而我,我平常的衣著是白T恤半打,三條粗布褲,再加一雙涼鞋與一雙球鞋──下雨穿球鞋,晴天穿涼鞋,穿壞才買新的,絕不浪費。
我在儲蓄買房子。
可笑的是,我的職業:時裝模特兒。左英卻是個初級行政人員。
走出去,給人的印象剛相反。
穿得這麼素,也是我的職業病,平時工作時花枝招展,看著各式各樣的時款新裝,差些沒害色盲,一旦有機會休息,只喜歡白色。
我對衣服的潮流自然是熟悉的,所以才不會相信真有人肯花大錢放膽買下一季一分不值的東西。
「浪費。」我惋惜的說。
辛辛苦苦賺來的錢哪!無論買什麼,都還有個渣滓,只有穿衣服,沒個底,多多錢擲出去都是浪費。
左英說:「可是穿著漂亮,走在街上,有人看我一眼,已經心滿意足。」
我情願看別人,那麼貴。
左英穿起這些衣服很好看,她有那個身裁,又肯花時間配這配那,心血與金錢都看得出。
而我是越來越隨便了。
在夏季的時候,把長頭髮一狠心剪掉,現在齊下巴,雖是目前巴黎最時髦的樣子,但左英說不好看。「你最大的特點便是一頭好發。」
現在面孔也不化妝,黃黃的,洗得發亮,白T恤、牛仔褲,我喜歡這樣,讓皮膚休息,毛孔透氣。

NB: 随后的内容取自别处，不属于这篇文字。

(** The loop of [nand_dev_write_file], with what is left of the length. The
    result of the write, an [int], is compared as a [size_t]. *)
Fixpoint write_file_loop (fuel : nat) (f : hfile) (buf : list Z) (m : machine) (data len write_len : Z) : outcome (Z * hfile * list Z * machine) :=
  match fuel with
  | O => Ret (len, f, buf, m)
  | S fuel =>
      if len <=? 0 then Ret (len, f, buf, m)
      else
        let write_len := if len <? write_len then len else write_len in
        '(_, bs, m) ← safe_read m data (s32 write_len);
        let buf := blit buf 0 bs in
        let '(ret, f) := do_write f (take (Z.to_nat write_len) buf) in
        if u64 ret <? write_len then Ret (len, f, buf, m)
        else write_file_loop fuel f buf m (wrap TL (data + write_len)) (u32 (len - write_len)) write_len
  end.

Definition nand_dev_write_file (dev : nand_dev) (f : hfile) (m : machine) (data addr total_len : Z) : outcome (Z * nand_dev * machine) :=
  let '(_, f) := do_lseek f addr in
  '(len, f, buf, m) ← write_file_loop (S (Z.to_nat total_len)) f (nd_data dev) m data total_len (erase_size dev);
  Ret (u32 (total_len - len), with_fd f buf dev, m).

Fixpoint erase_file_loop (fuel : nat) (f : hfile) (buf : list Z) (len write_len : Z) : Z * hfile :=
  match fuel with
  | O => (len, f)
  | S fuel =>
      if len <=? 0 then (len, f)
      else
        let write_len := if len <? write_len then len else write_len in
        let '(ret, f) := do_write f (take (Z.to_nat write_len) buf) in
        if u64 ret <? write_len then (len, f) else erase_file_loop fuel f buf (u32 (len - write_len)) write_len
  end.

Definition nand_dev_erase_file (dev : nand_dev) (f : hfile) (addr total_len : Z) : Z * nand_dev :=
  let '(_, f) := do_lseek f addr in
  let buf := replicate (Z.to_nat (erase_size dev)) 0xff in
  let '(len, f) := erase_file_loop (S (Z.to_nat total_len)) f buf total_len (erase_size dev) in
  (u32 (total_len - len), with_fd f buf dev).

(** ** Commands *)

Definition is_batch (cmd : Z) : bool := (cmd =? NAND_CMD_WRITE_BATCH) || (cmd =? NAND_CMD_READ_BATCH) || (cmd =? NAND_CMD_ERASE_BATCH).

(** The members of [struct batch_data_64] and [struct batch_data] in memory. *)
Definition BATCH_SIZE (is64 : bool) : Z := if is64 then 32 else 24.
Definition RESULT_OFFSET (is64 : bool) : Z := if is64 then 24 else 20.
Definition load_batch (is64 : bool) (bs : list Z) (s : controller) : controller :=
  let word i n := le_value (range bs i n) in
  set_n_data (word 16 (if is64 then 8 else 4)) (set_n_transfer_size (word 12 4)
    (set_n_addr_high (word 8 4) (set_n_addr_low (word 4 4) (set_n_dev (word 0 4) s)))).

Definition bd_addr (s : controller) : Z := u64 (n_batch_addr_high s .<< 32) .| n_batch_addr_low s.

(** The part of an image a command acts on: [None] when it starts behind the end. *)
Definition clip (dev : nand_dev) (addr size : Z) : option Z :=
  if max_size dev <=? addr then None else Some (if max_size dev - addr <? size then u32 (max_size dev - addr) else size).

(** An image in memory, when there is no file. *)
Definition data_range (dev : nand_dev) (addr size : Z) : outcome unit :=
  if addr + size <=? Z.of_nat (length (nd_data dev)) then Ret () else OutOfBounds.

Definition nand_dev_do_cmd (is64 : bool) (n : nand) (m : machine) (cmd : Z) : outcome (Z * nand * machine) :=
  '(n, m) ← (if is_batch cmd then
               '(bs, m) ← cpu_physical_memory_read io_mem_read PB phys_page_find env m (bd_addr (ctl n)) (BATCH_SIZE is64);
               Ret (set_ctl (load_batch is64 bs (ctl n)) n, m)
             else Ret (n, m));
  let s := ctl n in
  let addr := n_addr_low s .| u64 (n_addr_high s .<< 32) in
  let size := n_transfer_size s in
  let data := wrap TL (n_data s) in
  match (if n_dev s <? nand_dev_count n then devs n !! Z.to_nat (n_dev s) else None) with
  | None => Ret (0, n, m)
  | Some dev =>
      let upd d := set_dev (n_dev s) d n in
      let read_only := nz (nd_flags dev .& NAND_DEV_FLAG_READ_ONLY) in
      if cmd =? NAND_CMD_GET_DEV_NAME then
        let size := if Z.of_nat (length (devname dev)) <? size then u32 (Z.of_nat (length (devname dev))) else size in
        '(_, m) ← safe_write m data (devname dev) (s32 size); Ret (size, n, m)
      else if (cmd =? NAND_CMD_READ_BATCH) || (cmd =? NAND_CMD_READ) then
        match clip dev addr size with
        | None => Ret (0, n, m)
        | Some size =>
            match nd_fd dev with
            | Some f => '(r, d, m) ← nand_dev_read_file dev f m data addr size; Ret (r, upd d, m)
            | None => _ ← data_range dev addr size;
                      '(_, m) ← safe_write m data (drop (Z.to_nat addr) (nd_data dev)) (s32 size); Ret (size, n, m)
            end
        end
      else if (cmd =? NAND_CMD_WRITE_BATCH) || (cmd =? NAND_CMD_WRITE) then
        if read_only then Ret (0, n, m)
        else
          match clip dev addr size with
          | None => Ret (0, n, m)
          | Some size =>
              match nd_fd dev with
              | Some f => '(r, d, m) ← nand_dev_write_file dev f m data addr size; Ret (r, upd d, m)
              | None => _ ← data_range dev addr size;
                        '(_, bs, m) ← safe_read m data (s32 size); Ret (size, upd (with_nd_data (blit (nd_data dev) addr bs) dev), m)
              end
          end
      else if (cmd =? NAND_CMD_ERASE_BATCH) || (cmd =? NAND_CMD_ERASE) then
        if read_only then Ret (0, n, m)
        else
          match clip dev addr size with
          | None => Ret (0, n, m)
          | Some size =>
              match nd_fd dev with
              | Some f => let '(r, d) := nand_dev_erase_file dev f addr size in Ret (r, upd d, m)
              | None => _ ← data_range dev addr size;
                        Ret (size, upd (with_nd_data (blit (nd_data dev) addr (replicate (Z.to_nat size) 0xff)) dev), m)
              end
          end
      else if cmd =? NAND_CMD_BLOCK_BAD_GET then Ret (0, n, m)
      else if cmd =? NAND_CMD_BLOCK_BAD_SET then Ret (0, n, m)
      else CpuAbort
  end.

(** ** Registers *)

(** [junk] is what the local [bd] or [bd64] holds, which is written to the
    guest's memory with nothing but its result set. *)
Definition nand_dev_write (is64 : bool) (junk : list Z) (n : nand) (m : machine) (offset value : Z) : outcome (nand * machine) :=
  let s := ctl n in
  if offset =? NAND_DEV then
    if nand_dev_count n <=? value then CpuAbort else Ret (set_ctl (set_n_dev value s) n, m)
  else if offset =? NAND_ADDR_HIGH then Ret (set_ctl (set_n_addr_high value s) n, m)
  else if offset =? NAND_ADDR_LOW then Ret (set_ctl (set_n_addr_low value s) n, m)
  else if offset =? NAND_BATCH_ADDR_LOW then Ret (set_ctl (set_n_batch_addr_low value s) n, m)
  else if offset =? NAND_BATCH_ADDR_HIGH then Ret (set_ctl (set_n_batch_addr_high value s) n, m)
  else if offset =? NAND_TRANSFER_SIZE then Ret (set_ctl (set_n_transfer_size value s) n, m)
  else if offset =? NAND_DATA then Ret (set_ctl (set_n_data (uint64_set_low (n_data s) value) s) n, m)
  else if offset =? NAND_DATA_HIGH then Ret (set_ctl (set_n_data (uint64_set_high (n_data s) value) s) n, m)
  else if offset =? NAND_COMMAND then
    '(r, n, m) ← nand_dev_do_cmd is64 n m value;
    let n := set_ctl (set_n_result r (ctl n)) n in
    if is_batch value then
      let bd := blit (take (Z.to_nat (BATCH_SIZE is64)) junk) (RESULT_OFFSET is64) (le_bytes 4 r) in
      m ← cpu_physical_memory_write io_mem_write PB phys_page_find env m (bd_addr (ctl n)) bd; Ret (n, m)
    else Ret (n, m)
  else CpuAbort.

End Transfer.

Definition nand_dev_read (n : nand) (offset : Z) : outcome Z :=
  if offset =? NAND_VERSION then Ret NAND_VERSION_CURRENT
  else if offset =? NAND_NUM_DEV then Ret (nand_dev_count n)
  else if offset =? NAND_RESULT then Ret (n_result (ctl n))
  else
    match (if n_dev (ctl n) <? nand_dev_count n then devs n !! Z.to_nat (n_dev (ctl n)) else None) with
    | None => Ret 0
    | Some dev =>
        if offset =? NAND_DEV_FLAGS then Ret (nd_flags dev)
        else if offset =? NAND_DEV_NAME_LEN then Ret (u32 (Z.of_nat (length (devname dev))))
        else if offset =? NAND_DEV_PAGE_SIZE then Ret (page_size dev)
        else if offset =? NAND_DEV_EXTRA_SIZE then Ret (extra_size dev)
        else if offset =? NAND_DEV_ERASE_SIZE then Ret (if extra_size dev =? 0 then 0 else erase_size dev)
        else if offset =? NAND_DEV_SIZE_LOW then Ret (u32 (max_size dev))
        else if offset =? NAND_DEV_SIZE_HIGH then Ret (u32 (max_size dev .>> 32))
        else CpuAbort
    end.

(** ** Transfers in pieces *)

Section Pieces.
Context {W : Type} (io_mem_write : Z -> Z -> Z -> Z -> W -> W) (io_mem_read : Z -> Z -> Z -> W -> Z * W).
Context (TL PB : Z) (phys_page_find : Z -> option PhysPageDesc) (cpu_get_phys_page_debug : Z -> option Z) (env : cpu_regs).
Context (HPB : 0 <= PB < 64) (HTL : PB < TL).

Abbreviation machine := (gmachine (W := W)).
Abbreviation safe_write := (safe_memory_write (W := W) TL PB phys_page_find cpu_get_phys_page_debug env).
Abbreviation safe_read := (safe_memory_read (W := W) io_mem_read TL PB phys_page_find cpu_get_phys_page_debug env).
Abbreviation at_virt := (virt_resolves TL PB phys_page_find cpu_get_phys_page_debug).
Abbreviation thread := (tid env).

(** [bs] was stored in RAM at [addrs]. *)
Record stored (m m' : machine) (addrs bs : list Z) : Prop := {
  stored_ram x : gm_ram m' x = scatter (gm_ram m) addrs bs x;
  stored_io : gm_io m' = gm_io m;
  stored_gem : gem_after env true bs (gm_gem m) (gm_gem m');
}.

Lemma stored_nil m : steady thread (gm_gem m) -> stored m m [] [].
Proof. intros H. constructor; [done|done|by apply gem_after_nil]. Qed.

Lemma stored_app m m1 m2 a1 b1 a2 b2 : length a1 = length b1 -> stored m m1 a1 b1 -> stored m1 m2 a2 b2 -> stored m m2 (a1 ++ a2) (b1 ++ b2).
Proof.
  intros Hl [R1 I1 G1] [R2 I2 G2]. constructor; [|congruence|by eapply gem_after_app].
  intros x. rewrite R2, scatter_app by done. by apply scatter_ext.
Qed.

Lemma at_virt_drop a n addrs : at_virt a addrs -> at_virt (wrap TL (a + Z.of_nat n)) (drop n addrs).
Proof. intros H i x Hx. rewrite lookup_drop in Hx. specialize (H _ x Hx). rewrite wrap_add_l, <- H. do 2 f_equal. lia. Qed.

Lemma at_virt_take a n addrs : at_virt a addrs -> at_virt a (take n addrs).
Proof. intros H i x Hx. apply H. by apply lookup_take_Some in Hx as []. Qed.

Lemma safe_write_piece m data addrs bs buf n : in_u TL data -> at_virt data addrs -> steady thread (gm_gem m) ->
  take n buf = bs -> length bs = n -> length addrs = n -> Z.of_nat n < 2 ^ 31 ->
  exists r m', safe_write m data buf (s32 (Z.of_nat n)) = Ret (r, m') /\ stored m m' addrs bs.
Proof.
  intros Hd Hr Hs Et Hn Ha Hlt. unfold safe_memory_write. rewrite swrap_small, Nat2Z.id, Et by (unfold in_s; lia).
  destruct (virt_write_ram TL PB phys_page_find cpu_get_phys_page_debug env HPB HTL (S (length bs)) m data addrs bs Hd Hr ltac:(lia) ltac:(lia) Hs)
    as (m' & E & Em & Ei & Hg).
  exists 0, m'. split; [exact E|by constructor].
Qed.

Lemma safe_read_piece m data addrs n : in_u TL data -> at_virt data addrs -> steady thread (gm_gem m) -> length addrs = n -> Z.of_nat n < 2 ^ 31 ->
  exists r g', safe_read m data (s32 (Z.of_nat n)) = Ret (r, gm_ram m <$> addrs, set_gem g' m)
    /\ gem_after env false (gm_ram m <$> addrs) (gm_gem m) g'.
Proof.
  intros Hd Hr Hs <- Hlt. unfold safe_memory_read. rewrite swrap_small by (unfold in_s; lia). rewrite Nat2Z.id.
  destruct (virt_read_ram io_mem_read TL PB phys_page_find cpu_get_phys_page_debug env HPB HTL (S (length addrs)) m data addrs Hd Hr ltac:(lia) Hs)
    as (g' & E & Hg).
  by exists 0, g'.
Qed.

挽著超級市場買回來的雜物,不知是否會有人誤會我是菲律賓女傭。
我大聲叫:「左英,你還不出來幫忙,說好今天要做羅宋場。」
自房內轉出來的是一個男人。
男人!
我退後一步,警惕地看住他。左英真是,說好不准把男人往家裡帶,她怎麼違背規例?這小子。
那年輕男人用手背擦擦鼻子,笑道:「是戴琪吧?我叫何永忠,左英到樓下買水果去了。」
我略存敵意,看看沙發上那堆還吊著價目牌的衣服,又看看他,「請坐。」我說:「別客氣。」
這時候門聲一響,左英也回來了,手裡捧看一個哈蜜瓜,看清形是下了重本,怎麼,這姓何的男人值得嗎?
「你們已經認識了?」左英嚷:「自我介紹過了?」
我表示我要到廚房去。
左英跟進來,關上廚房門,一邊切蜜瓜一邊說:「你覺得他怎麼樣?」
「要不要我出去看一部電影避開一陣子?」我笑問。
「別傻好不好?我們都快要訂婚了。」左英笑。
「什麼?一直沒聽你說過。」我停了手。
「時機還沒有成熟,說來無益,」她笑得一臉春風,「你看他怎麼樣?」
我切蔬菜,「條件一定很好羅。」
「自然。獨生子,父親是很開通的生意人,開建築公司,他自己是建築師,知道文化館?是他設計的。」左英得意洋洋;「找了十年,總算找到了。」
「出去出去,」我說:「最恨人家比我幸運,別阻看我做湯。」我推她。